Eli Lilly Retevmo Phase III Trial: 83% Reduction in Recurrence or Death Risk for Early-Stage Lung Cancer
Claire Weston
Eli Lilly's targeted therapy Retevmo cut the risk of recurrence or death by 83% in early-stage lung cancer patients after surgery — the first Phase III adjuvant data for RET fusion-positive NSCLC, a result that could rewrite standard of care for these patients.
What was this trial actually testing?
Retevmo (selpercatinib) is already approved for advanced RET fusion-positive lung cancer. This trial asked a different question: can it prevent recurrence when given after surgery or radiation in early-stage patients?
The trial, LIBRETTO-432, enrolled 151 patients globally with stage IB–IIIA disease, randomized to selpercatinib or placebo for up to three years.
In plain terms = the drug already works when cancer has spread; now Lilly is proving it works *before* it spreads.
How strong are the numbers?
Among stage II–IIIA patients, the Retevmo group had a 24-month event-free survival rate of 92%, versus 61% for placebo — a gap of over 30 percentage points.
Median event-free survival in the treatment arm has not been reached; in the placebo arm it was 31.8 months. This means → most patients on the drug still hadn't relapsed by the data cutoff — the statisticians couldn't even calculate a midpoint.
Including stage IB patients, the 24-month rates were 94% versus 70%, still a significant benefit.
Are there safety concerns?
The most common serious adverse event was elevated liver enzymes (ALT and AST). Lilly said this is manageable through dose adjustment.
The overall safety profile was consistent with prior studies in advanced patients — no new signals emerged.
In plain terms = the side effects center on liver markers, are known, controllable, and not a new risk.
What does this mean for patients and the industry?
UCLA clinical trial director Jonathan Goldman said the results could change treatment practice for RET-positive lung cancer, and stressed the importance of genomic testing at diagnosis.
This reflects a broader precision-oncology trend: test the genes first, then choose the drug — rather than routing all early-stage lung cancer patients down the same path.
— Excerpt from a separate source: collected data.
(* ===== verification/Contracts.v ===== *)
(** * Contracts and their tables over transactions

    No code of its own: transactions of actions of contracts, whatever they call.
    What they see is what [ContractSpec] promises; the RAM they are billed for is
    what their rows and tables take. *)

From S2P Require Import Prelude UndoIndex UndoOrder UndoRepr UndoTable ResourceLimits ContractTables ContractRows ContractSpec ContractRefinement.
Open Scope Z_scope.

(** ** Histories *)

Section Histories.
Context {K : Type} (key_less : index_kind -> K -> K -> bool) (Hkeys : forall k, strict_weak (key_less k)).
Implicit Types (c : @apply_context K) (s : @contract_spec K).

(** The receivers of an action, each with its calls *)
Definition contract_action : Type := list (action_env * list (@db_call K)).

(** A transaction, whose database session is undone if it fails, and what the rest of
    the node does to resource limits between transactions *)
Inductive contract_event : Type :=
| Transact (actions : list contract_action)
| SetResourceLimits (limits : resource_limits_manager).

Definition run_actions c (actions : list contract_action) : result (list (@db_output K) * @apply_context K) :=
  foldM (fun (r : list db_output * @apply_context K) a => r' ← run_action key_less r.2 a; Ok (r.1 ++ r'.1, r'.2)) ([], c) actions.
Definition run_event c (x : contract_event) : @apply_context K * result (list (@db_output K)) :=
  match x with
  | Transact actions => match run_actions (start_transaction c) actions with Ok r => (r.2, Ok r.1) | Throw e => (c, Throw e) end
  | SetResourceLimits limits => (with_billing c (RamBilling limits (validate_ram_usage (billing c)) (_account_ram_deltas (billing c))), Ok [])
  end.
Fixpoint run_events c (h : list contract_event) : @apply_context K * list (result (list (@db_output K))) :=
  match h with [] => (c, []) | x :: h => let r := run_event c x in let rest := run_events r.1 h in (rest.1, r.2 :: rest.2) end.

(** The same for the specification; each transaction has new tables of its own. *)
Definition settled (b : ram_billing) : ram_billing := RamBilling (resource_limits b) (validate_ram_usage b) ∅.
Definition without_cursors {A} (sp : rows_spec A) : rows_spec A := RowsSpec (rows_of sp) [] [].
Definition new_context_spec s : @contract_spec K :=
  ContractSpec (spec_tables s) (without_cursors (spec_rows s)) (fun i => without_cursors (spec_indices s i)) (settled (spec_billing s)) (spec_new s).
Definition start_transaction_spec s : @contract_spec K :=
  ContractSpec (spec_tables s) (without_cursors (spec_rows s)) (fun i => without_cursors (spec_indices s i)) (spec_billing s) ∅.
Definition run_receiver_spec `{FreedRead} (e : action_env) s (calls : list db_call) : result (list (@db_output K) * @contract_spec K) :=
  r ← foldM (fun (r : list db_output * @contract_spec K) o => r' ← call_spec key_less e r.2 o; Ok (r.1 ++ [r'.1], r'.2)) ([], s) calls;
  _ ← check_ram_deltas e (spec_billing r.2);
  Ok (r.1, with_spec_billing r.2 (settled (spec_billing r.2))).
Definition run_action_spec `{FreedRead} s (a : contract_action) : result (list (@db_output K) * @contract_spec K) :=
  foldM (fun (r : list db_output * @contract_spec K) x => r' ← run_receiver_spec x.1 r.2 x.2; Ok (r.1 ++ r'.1, r'.2)) ([], new_context_spec s) a.
Definition run_actions_spec `{FreedRead} s (actions : list contract_action) : result (list (@db_output K) * @contract_spec K) :=
  foldM (fun (r : list db_output * @contract_spec K) a => r' ← run_action_spec r.2 a; Ok (r.1 ++ r'.1, r'.2)) ([], s) actions.
Definition run_event_spec `{FreedRead} s (x : contract_event) : @contract_spec K * result (list (@db_output K)) :=
  match x with
  | Transact actions => match run_actions_spec (start_transaction_spec s) actions with Ok r => (r.2, Ok r.1) | Throw e => (s, Throw e) end
  | SetResourceLimits limits => (with_spec_billing s (RamBilling limits (validate_ram_usage (spec_billing s)) (_account_ram_deltas (spec_billing s))), Ok [])
  end.
Fixpoint run_events_spec `{FreedRead} s (h : list contract_event) : @contract_spec K * list (result (list (@db_output K))) :=
  match h with [] => (s, []) | x :: h => let r := run_event_spec s x in let rest := run_events_spec r.1 h in (rest.1, r.2 :: rest.2) end.

(** How many calls are made *)
Definition calls_of_action (a : contract_action) : Z := Zsum ((fun x => size_of x.2) <$> a).
Definition calls_of (x : contract_event) : Z := match x with Transact actions => Zsum (calls_of_action <$> actions) | SetResourceLimits _ => 0 end.
Definition all_calls (h : list contract_event) : Z := Zsum (calls_of <$> h).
Lilly plans to submit the data to regulators worldwide for an adjuvant-therapy indication. This means → if approved, Retevmo's addressable patient pool expands from late-stage to early-stage, widening its commercial reach.
These results could influence treatment practice for RET-positive lung cancer patients and underscore the importance of genomic testing at diagnosis.
Jonathan Goldman
Director of Clinical Trials, UCLA
(ASCO Annual Meeting presentation)
Content is for reference only, not financial advice.